Le saviez-vous ?

L'acoustique des théâtres antiques

En prêtant l’oreille en haut des gradins, il est étonnant d’observer avec quelle clarté les sons nous parviennent. Dès l’origine, les architectes grecs, puis romains, construisent des théâtres possédant de grandes qualités acoustiques. Selon Vitruve, le célèbre architecte romain du Ier siècle avant J.C., pour obtenir une bonne acoustique, il faut tout d’abord choisir un site où « la voix prend régulièrement appui, sans être repoussée ». Ensuite, la construction doit respecter quelques grands principes techniques de diffusion du son : la pente des gradins devant être constante, l’égalité de la hauteur du portique et du mur de scène ou la présence de vases en bronze dont l’embouchure est tournée vers la scène. Tous ces éléments permettaient d’amplifier la résonnance des voix.

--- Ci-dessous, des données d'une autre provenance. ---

(** * OCR_Based_Machine_Translation: text fitting and overlay rendering

    A shallow embedding of [app.py]: [load_font], [wrap_text_and_find_font]
    and the overlay rendering loop.

    Conventions of the embedding.
    - Python [int] is [Z]; Python [float] is an IEEE binary64 value, written
      with the Standard Library's [spec_float] and its rounding operations
      ([SFmul], [SFdiv], ...), so [size * 1.2] and [int(box_height / ...)]
      round exactly as they do in CPython.
    - Where an [int] meets a [float] (arithmetic or comparison) it goes
      through [of_int]; this is exact below 2^53, which covers every pixel
      coordinate.  [int()] of an infinity or NaN (an [OverflowError] /
      [ValueError] in Python, reachable only for boxes taller than 2^1024
      pixels) is given the value 0.
    - [str] is [string]; each character is a code point below 256.
    - PIL is outside the repository: the text metrics ([draw.textlength],
      [font.getbbox]) and the effect of [draw.text] on a pixel are variables
      of the model; [draw.rectangle] and [draw.text] are recorded as calls
      on the canvas and applied to the pixels in the order they were made.
    - Streamlit messages ([st.error], [st.warning]) are recorded in the same
      event log as the canvas calls.
    - Where a proof needs the order of two floats, a float is read as the
      real number it stands for ([F2R]); the real numbers of the Standard
      Library serve that purpose only, the program is computed on
      [spec_float]. *)

From Stdlib Require Import ZArith List Bool String Ascii Lia Sorted Reals Lra.
From Stdlib Require Import Floats.SpecFloat.
Import ListNotations.
Open Scope string_scope.
Open Scope list_scope.
Open Scope Z_scope.

(** ** Python numbers *)

Module PyFloat.

Definition float := spec_float.

Definition prec : Z := 53.
Definition emax : Z := 1024.

(** [float(z)] for an [int] [z]: round to nearest, ties to even. *)
Definition of_int (z : Z) : float := binary_normalize prec emax z 0 false.

Definition fadd : float -> float -> float := SFadd prec emax.
Definition fsub : float -> float -> float := SFsub prec emax.
Definition fmul : float -> float -> float := SFmul prec emax.
Definition fdiv : float -> float -> float := SFdiv prec emax.

(** [a <= b] and [a > b]; both are [false] when an operand is NaN. *)
Definition fle (a b : float) : bool :=
  match SFcompare a b with
  | Some Lt | Some Eq => true
  | _ => false
  end.

Definition fgt (a b : float) : bool :=
  match SFcompare a b with
  | Some Gt => true
  | _ => false
  end.

(** The literal [1.2], i.e. 0x1.3333333333333p+0. *)
Definition f1_2 : float := S754_finite false 5404319552844595 (-52).

(** [int(f)]: truncation toward zero. *)
Definition int_of_float (f : float) : Z :=
  match f with
  | S754_finite s m e =>
      let a := match e with
               | Z0 => Zpos m
               | Zpos _ => Zpos m * 2 ^ e
               | Zneg p => Zpos m / 2 ^ Zpos p
               end in
      if s then - a else a
  | _ => 0
  end.

(** [f] is not a negative number. *)
Definition sign_ok (f : float) : Prop :=
  match f with
  | S754_finite s _ _ => s = false
  | _ => True
  end.

(** [max(a, b)] as Python evaluates it: [b] only when [b > a]. *)
Definition pymax (a b : float) : float := if fgt b a then b else a.

End PyFloat.
Import PyFloat.

(** ** The value of a float *)

(** [2 ^ e] as a real number, for any integer [e]. *)
Definition pow2 (e : Z) : R := powerRZ 2 e.

(** The real number a finite float stands for; 0 for the others. *)
Definition F2R (f : float) : R :=
  match f with
  | S754_finite s m e =>
      ((if s then -1 else 1) * IZR (Zpos m) * pow2 e)%R
  | _ => 0%R
  end.

(** [f] is a number that is at least [x]; [+inf] is. *)
Definition at_least (f : float) (x : R) : Prop :=
  match f with
  | S754_nan => False
  | S754_infinity s => s = false
  | _ => (x <= F2R f)%R
  end.

(** [f] is a finite number that is at most [x]. *)
Definition at_most (f : float) (x : R) : Prop :=
  match f with
  | S754_nan | S754_infinity _ => False
  | _ => (F2R f <= x)%R
  end.


(** [f] is in canonical form, when finite. *)
Definition valid (f : float) : Prop := valid_binary prec emax f = true.

(** [f] is a zero, a positive number or [+inf]. *)
Definition nonneg_float (f : float) : Prop :=
  match f with
  | S754_zero _ => True
  | S754_infinity s => s = false
  | S754_nan => False
  | S754_finite s _ _ => s = false
  end.

(** [x] is a non-negative binary64 number: [K * 2 ^ c] with [K] below
    [2 ^ 53] and [c] an exponent of the format. *)
Definition representable (x : R) : Prop :=
  exists K c, 0 <= K < 2 ^ 53 /\ -1074 <= c <= 970 /\ x = (IZR K * pow2 c)%R.

(** The state after [k] shifts of the mantissa [M]: the quotient by [2 ^ k],
    and bits that are set only when something was lost. *)
Definition shifted (M : Z) (inexact : bool) (k : Z) (mrs : shr_record) : Prop :=
  shr_m mrs = M / 2 ^ k
  /\ (shr_r mrs || shr_s mrs = true -> inexact = true \/ M mod 2 ^ k <> 0).

(** ** Strings: [str.split()] and truthiness *)

(** [str.isspace] on the code points below 256: TAB..CR, FS..US, space,
    NEL (0x85) and NBSP (0xA0). *)
Definition is_space (c : ascii) : bool :=
  let n := N_of_ascii c in
  ((9 <=? n) && (n <=? 13) || (28 <=? n) && (n <=? 32)
   || (n =? 133) || (n =? 160))%N.

(** Truth value of a [str]: non-empty. *)
Definition truthy (s : string) : bool :=
  match s with
  | EmptyString => false
  | String _ _ => true
  end.

(** [split_from cur s]: the words of [s], [cur] being the characters of the
    word under way. *)
Fixpoint split_from (cur s : string) : list string :=
  match s with
  | EmptyString => if truthy cur then [cur] else []
  | String c rest =>
      if is_space c
      then (if truthy cur then cur :: split_from "" rest
            else split_from "" rest)
      else split_from (cur ++ String c "")%string rest
  end.

(** [text.split()]: maximal runs of non-whitespace characters. *)
Definition split (text : string) : list string := split_from "" text.
(** * Harmonic mesh extension: the deformation scripts of meshmux

    A shallow embedding of [tutorials/0_fundamental_deformation/0_fundamentals.py]
    and of the call sites in
    [tutorials/1_harmonic_mesh_deformation/harmonic_mesh_motion.py].

    The script snapshots the node coordinates of a mesh, builds one Dirichlet
    condition per boundary marker, solves Laplace's equation, adds the solved
    field to the node coordinates in place and finally writes the snapshot
    back.  Scalars are kept abstract: the structural results hold for any
    carrier and any addition, the algebraic ones for any commutative ring. *)

From Stdlib Require Import ZArith List Lia Ring.
From Stdlib Require Import QArith Qcanon.
From stdpp Require Import base tactics option list sorting.

(** ** Python exceptions and the state-and-exception monad *)

Inductive exn : Type :=
  | IndexError      (* list index out of range *)
  | ValueError      (* numpy: reshape or broadcast of incompatible shapes *)
  | RuntimeError    (* dolfinx: interpolation of a function of the wrong shape *)
  | SolveError      (* PETSc: the linear solve did not produce a solution *)
  | IOError.        (* XDMF output failed *)

Inductive result (A : Type) : Type :=
  | Ok (a : A)
  | Raise (e : exn).
Arguments Ok {A} a.
Arguments Raise {A} e.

Des spectacles très prisés dans le monde romain

Dans le monde romain, le théâtre occupe une place essentielle. La fréquence des représentations théâtrales est telle qu’il devait y avoir une foule d’acteurs partout dans l’Empire. À Rome, en 27 avant J.C., 65 jours par an sont consacrés aux jeux publics, dont 45 aux représentations théâtrales. À la fin du IIIe siècle après J.C., il y a près de 180 jours de spectacles par an, dont une centaine est dédiée au théâtre avec des représentations occupant la journée entière. L’organisation de ces très nombreux spectacles est, pour le pouvoir impérial, un moyen de conserver les faveurs de la population.


Des spectacles variés

Sous le règne d’Auguste, à l’époque de la construction du Théâtre Antique, les tragédies sont souvent réservées à de petits théâtres qui programment des textes de qualité : les odéons. Dans les grands théâtres sont surtout donnés des spectacles plus ludiques, inspirés de la vie quotidienne, comme la farce atellane ou le mime.
L’atellane est une farce d’origine étrusque avec quatre personnages incontournables : Maccus le niais, Pappus le vieillard, Doscenus le bossu et Bucco l’affamé.
Les mimes sont de courtes comédies burlesques et satiriques alliant texte, expression corporelle et chant. Le mime est le spectacle le plus licencieux et c’est d’ailleurs le seul où les rôles féminins sont interprétés par des femmes. Avec le temps, ces spectacles deviennent de plus en plus vulgaires, le public demandant aux actrices de se dévêtir jusqu’à finir complètement nues. Tirant vers la pornographie, ils sont interdits après le triomphe du christianisme dans l’Empire.
Apparues à Rome en 22 avant J.C., les pantomimes remportent aussi un grand succès. S’inspirant de scènes mythologiques, elles sont jouées en solo par un danseur muet portant un masque à bouche fermée et incarnant différents personnages.

Les acteurs

Dans la Rome antique, le statut des acteurs est ambigu. Les acteurs sont étrangers, esclaves ou affranchis. Ces non-citoyens frappés d’infamie morale peuvent néanmoins jouir d’une très grande popularité. Certains acteurs remplissent des théâtres pendant plusieurs jours consécutifs ! Le succès de la pantomime a beaucoup contribué à faire de certains acteurs des vedettes adulées, puissantes et riches.
Le métier est exigeant puisque les acteurs doivent faire preuve d’une maîtrise parfaite de leur corps. Leur jeu est régi par une codification très stricte qui leur permet d’être compris de tous. On distingue 14 positions de mains ayant chacune un sens différent !
Costumes et masques jouent un rôle important dans l’identification des personnages. Le répertoire théâtral est composé de 70 personnages différents, identifiables grâce à des accessoires. La perruque blanche représente le vieillard, la blonde, l’ingénue et la rousse, l’esclave. Les acteurs peuvent jouer plusieurs rôles dans une même représentation, il leur suffit de changer d’accessoires en coulisse. Divers éléments du masque symbolisent le caractère du personnage, les grandes oreilles signifient la méchanceté, la pâleur dénonce la débauche et les joues rouges indiquent que le personnage est amoureux.